◆ About this task: The following data has a line with "Fixpoint shortLines (n" and a line with "ScanAll (S (length". Write out exactly those lines and all the lines between them.

*** Opening Extracted records ***

(** * termle: a terminal Wordle clone, embedded in Rocq

    The repository holds two versions of the program, both `package main`:
    - [src/termle.go]: a board of coloured strings, a single-pass
      [board.addGuess], a fixed-width answer file read by seeking;
    - [src/unnamed/part_000]: the [game] struct with hints and hard mode, the
      two-pass [game.addGuess], an answer file read line by line.

    A Go [string] is a sequence of bytes: [list ascii].  Every guess that
    reaches the evaluators has passed the regexp [^[A-Za-z]{5}$], so ranging
    over it yields one ASCII rune per byte, at the byte's index; a [rune] is
    modelled by the byte that encodes it.  A Go [int] is a 64-bit integer:
    [Z] with the wrap-around written out.  A panic is [None]. *)

From Stdlib Require Import ZArith List Ascii String Lia SpecFloat Permutation.
From Stdlib Require Import DecimalString.
From stdpp Require Import gmap strings list fin_maps sorting.

Local Open Scope Z_scope.

(** ** The pieces of the Go runtime and library the program uses *)
Module Go.

Definition int_max : Z := 2 ^ 63 - 1.
Definition int_min : Z := - 2 ^ 63.

(** Arithmetic on [int] wraps. *)
Definition wrap (z : Z) : Z := (z + 2 ^ 63) mod 2 ^ 64 - 2 ^ 63.

Definition byte (n : nat) : ascii := ascii_of_nat n.
Definition bytes (s : string) : list ascii := list_ascii_of_string s.
Definition code (c : ascii) : Z := Z.of_nat (nat_of_ascii c).

(** A string of ASCII bytes.  On these the functions of package strings
    below are exact; on other text Go decodes UTF-8 and maps runes. *)
Definition isASCII (s : list ascii) : bool := forallb (λ c, code c <? 128) s.

(** *** package strings, on ASCII text *)
Definition isLower (c : ascii) : bool := (97 <=? code c) && (code c <=? 122).
Definition isUpper (c : ascii) : bool := (65 <=? code c) && (code c <=? 90).
Definition isLetter (c : ascii) : bool := isLower c || isUpper c.

Definition toUpper (c : ascii) : ascii :=
  if isLower c then byte (Z.to_nat (code c - 32)) else c.

(** [strings.ToUpper]. *)
Definition ToUpper (s : list ascii) : list ascii := map toUpper s.

(** The white space of [unicode.IsSpace] below U+0080: tab, line feed,
    vertical tab, form feed, carriage return, space. *)
Definition isSpace (c : ascii) : bool :=
  ((9 <=? code c) && (code c <=? 13)) || (code c =? 32).

Fixpoint TrimLeft (s : list ascii) : list ascii :=
  match s with
  | c :: s' => if isSpace c then TrimLeft s' else s
  | [] => []
  end.

(** [strings.TrimSpace]. *)
Definition TrimSpace (s : list ascii) : list ascii :=
  rev (TrimLeft (rev (TrimLeft s))).

Fixpoint HasPrefix (s p : list ascii) : bool :=
  match p, s with
  | [], _ => true
  | _ :: _, [] => false
  | b :: p', a :: s' => Ascii.eqb a b && HasPrefix s' p'
  end.

(** [strings.Contains]: [sub] occurs in [s]. *)
Fixpoint Contains (s sub : list ascii) : bool :=
  HasPrefix s sub ||
  match s with
  | [] => false
  | _ :: s' => Contains s' sub
  end.

(** [strings.ContainsRune], for an ASCII rune. *)
Definition ContainsRune (s : list ascii) (r : ascii) : bool :=
  existsb (Ascii.eqb r) s.

(** [string(r)] for an ASCII rune. *)
Definition string_of_rune (r : ascii) : list ascii := [r].

(** [strconv.Itoa]. *)
Definition Itoa (z : Z) : list ascii :=
  bytes (DecimalString.NilZero.string_of_int (Z.to_int z)).

(** *** bufio.Scanner with the default split function, ScanLines

    The scanner is modelled over the whole content of its reader: [src] is
    what has not been consumed, [token] the last token ([Text] of a scanner
    that holds none is the empty string).  The model is exact on data whose
    lines are all shorter than bufio.MaxScanTokenSize ([shortLines] below):
    on a longer line the scanner of Go stops with ErrTooLong. *)
Record Scanner := mkScanner { src : list ascii; token : list ascii }.

Definition NewScanner (r : list ascii) : Scanner := mkScanner r [].

Definition LF : ascii := byte 10.
Definition CR : ascii := byte 13.

(** [bufio.MaxScanTokenSize]. *)
Definition MaxScanTokenSize : Z := 64 * 1024.

(** Every line of [data], a carriage return before its line feed counted, is
    shorter than the buffer of the scanner; [n] bytes of the current line
    have been seen. *)
Fixpoint shortLines (n : Z) (data : list ascii) : bool :=
  match data with
  | [] => n <? MaxScanTokenSize
  | c :: rest =>
      if Ascii.eqb c LF then (n <? MaxScanTokenSize) && shortLines 0 rest
      else shortLines (n + 1) rest
  end.

(** The bytes before the first line feed, and what follows that line feed. *)
Fixpoint cutLine (data : list ascii) : list ascii * list ascii :=
  match data with
  | [] => ([], [])
  | c :: rest =>
      if Ascii.eqb c LF then ([], rest)
      else let '(l, r) := cutLine rest in (c :: l, r)
  end.

(** [dropCR]: a line loses one trailing carriage return. *)
Definition dropCR (line : list ascii) : list ascii :=
  match rev line with
  | c :: l => if Ascii.eqb c CR then rev l else line
  | [] => line
  end.

(** [Scan]: at the end of the input there is no token and the result is false;
    otherwise the token is the next line, an unterminated last line included. *)
Definition Scan (s : Scanner) : bool * Scanner :=
  match src s with
  | [] => (false, mkScanner [] [])
  | _ :: _ => let '(l, r) := cutLine (src s) in (true, mkScanner r (dropCR l))
  end.

Definition Text (s : Scanner) : list ascii := token s.

(** All the lines a scanner yields. *)
Fixpoint ScanAll (fuel : nat) (s : Scanner) : list (list ascii) :=
  match fuel with
  | O => []
  | S n => let '(ok, s') := Scan s in
           if ok then Text s' :: ScanAll n s' else []
  end.

Definition Lines (data : list ascii) : list (list ascii) :=
  ScanAll (S (length data)) (NewScanner data).

(** *** embed.FS files: Seek from the start and Read

    [Seek] fails on an offset outside [0, len]; [Read] fails with io.EOF at or
    past the end and otherwise copies what is left into the buffer, whose
    other bytes keep their zero value. *)
Definition Seek (data : list ascii) (offset : Z) : option Z :=
  if (offset <? 0) || (Z.of_nat (length data) <? offset) then None
  else Some offset.

Definition Read (data : list ascii) (offset : Z) (n : nat) : option (list ascii) :=
  if Z.of_nat (length data) <=? offset then None
  else Some (take n (drop (Z.to_nat offset) data ++ replicate n (byte 0))).

(** *** float64, as the IEEE 754 binary64 numbers of SpecFloat *)
Definition float64 : Type := spec_float.
Definition prec : Z := 53.
Definition emax : Z := 1024.

(** [float64(z)]: the integer rounded to the nearest float. *)
Definition float64_of_int (z : Z) : float64 := binary_normalize prec emax z 0 false.
Definition fadd (x y : float64) : float64 := SFadd prec emax x y.
Definition fdiv (x y : float64) : float64 := SFdiv prec emax x y.

(** [int(f)]: the fraction is discarded (truncation towards zero).  The
    floats the program converts are far inside the range of [int]; for an
    infinity or a NaN the model takes the value of amd64. *)
Definition int_of_float64 (f : float64) : Z :=
  match f with
  | S754_zero _ => 0
  | S754_finite s m e =>
      let v := if 0 <=? e then Z.pos m * 2 ^ e else Z.pos m / 2 ^ (- e) in
      if s then - v else v
  | _ => int_min
  end.

(** *** package time

    A [Time] is an instant: seconds since 1970-01-01T00:00:00Z and the
    nanoseconds within the second.  A [Duration] is an int64 count of
    nanoseconds. *)
Record Time := mkTime { unixSec : Z; nsec : Z }.

Definition Second : Z := 10 ^ 9.
Definition Hour : Z := 3600 * Second.

(** The day number (days since 1970-01-01) of a date of the proleptic
    Gregorian calendar, and the date of a day number. *)
Definition days_from_civil (y m d : Z) : Z :=
  let y := if m <=? 2 then y - 1 else y in
  let era := y / 400 in
  let yoe := y - era * 400 in
  let doy := (153 * (if 2 <? m then m - 3 else m + 9) + 2) / 5 + d - 1 in
  let doe := yoe * 365 + yoe / 4 - yoe / 100 + doy in
  era * 146097 + doe - 719468.

Definition civil_from_days (z : Z) : Z * Z * Z :=
  let z := z + 719468 in
  let era := z / 146097 in
  let doe := z - era * 146097 in
  let yoe := (doe - doe / 1460 + doe / 36524 - doe / 146096) / 365 in
  let doy := doe - (365 * yoe + yoe / 4 - yoe / 100) in
  let mp := (5 * doy + 2) / 153 in
  let d := doy - (153 * mp + 2) / 5 + 1 in
  let m := if mp <? 10 then mp + 3 else mp - 9 in
  (if m <=? 2 then yoe + era * 400 + 1 else yoe + era * 400, m, d).

(** [t.Date()] in a zone [offset] seconds east of UTC. *)
Definition Date (t : Time) (offset : Z) : Z * Z * Z :=
  civil_from_days ((unixSec t + offset) / 86400).

(** [time.Date(y, m, d, 0, 0, 0, 0, time.UTC)], for a date of the calendar. *)
Definition DateUTC (y m d : Z) : Time := mkTime (days_from_civil y m d * 86400) 0.

(** [t.Sub(u)]: the difference, or the largest or smallest [Duration] when it
    does not fit. *)
Definition Sub (t u : Time) : Z :=
  let d := (unixSec t - unixSec u) * Second + (nsec t - nsec u) in
  if int_max <? d then int_max else if d <? int_min then int_min else d.

(** [d.Hours()]: whole hours and the fraction of an hour, added as floats. *)
Definition Hours (d : Z) : float64 :=
  fadd (float64_of_int (Z.quot d Hour))
       (fdiv (float64_of_int (Z.rem d Hour)) (float64_of_int (60 * 60 * 10 ^ 9))).

End Go.

(** ** src/unnamed/part_000: the game with hints and hard mode *)
Module Part000.
Import Go.

Definition totalWordles : Z := 2315.

(** [firstDay]: 2021-06-19T00:00:00Z (UTC to avoid DST). *)
Definition firstDay : Time := DateUTC 2021 6 19.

*** Closing Extracted records ***

◆ Solution to this problem:
Fixpoint shortLines (n : Z) (data : list ascii) : bool :=
  match data with
  | [] => n <? MaxScanTokenSize
  | c :: rest =>
      if Ascii.eqb c LF then (n <? MaxScanTokenSize) && shortLines 0 rest
      else shortLines (n + 1) rest
  end.

(** The bytes before the first line feed, and what follows that line feed. *)
Fixpoint cutLine (data : list ascii) : list ascii * list ascii :=
  match data with
  | [] => ([], [])
  | c :: rest =>
      if Ascii.eqb c LF then ([], rest)
      else let '(l, r) := cutLine rest in (c :: l, r)
  end.

(** [dropCR]: a line loses one trailing carriage return. *)
Definition dropCR (line : list ascii) : list ascii :=
  match rev line with
  | c :: l => if Ascii.eqb c CR then rev l else line
  | [] => line
  end.

(** [Scan]: at the end of the input there is no token and the result is false;
    otherwise the token is the next line, an unterminated last line included. *)
Definition Scan (s : Scanner) : bool * Scanner :=
  match src s with
  | [] => (false, mkScanner [] [])
  | _ :: _ => let '(l, r) := cutLine (src s) in (true, mkScanner r (dropCR l))
  end.

Definition Text (s : Scanner) : list ascii := token s.

(** All the lines a scanner yields. *)
Fixpoint ScanAll (fuel : nat) (s : Scanner) : list (list ascii) :=
  match fuel with
  | O => []
  | S n => let '(ok, s') := Scan s in
           if ok then Text s' :: ScanAll n s' else []
  end.

Definition Lines (data : list ascii) : list (list ascii) :=
  ScanAll (S (length data)) (NewScanner data).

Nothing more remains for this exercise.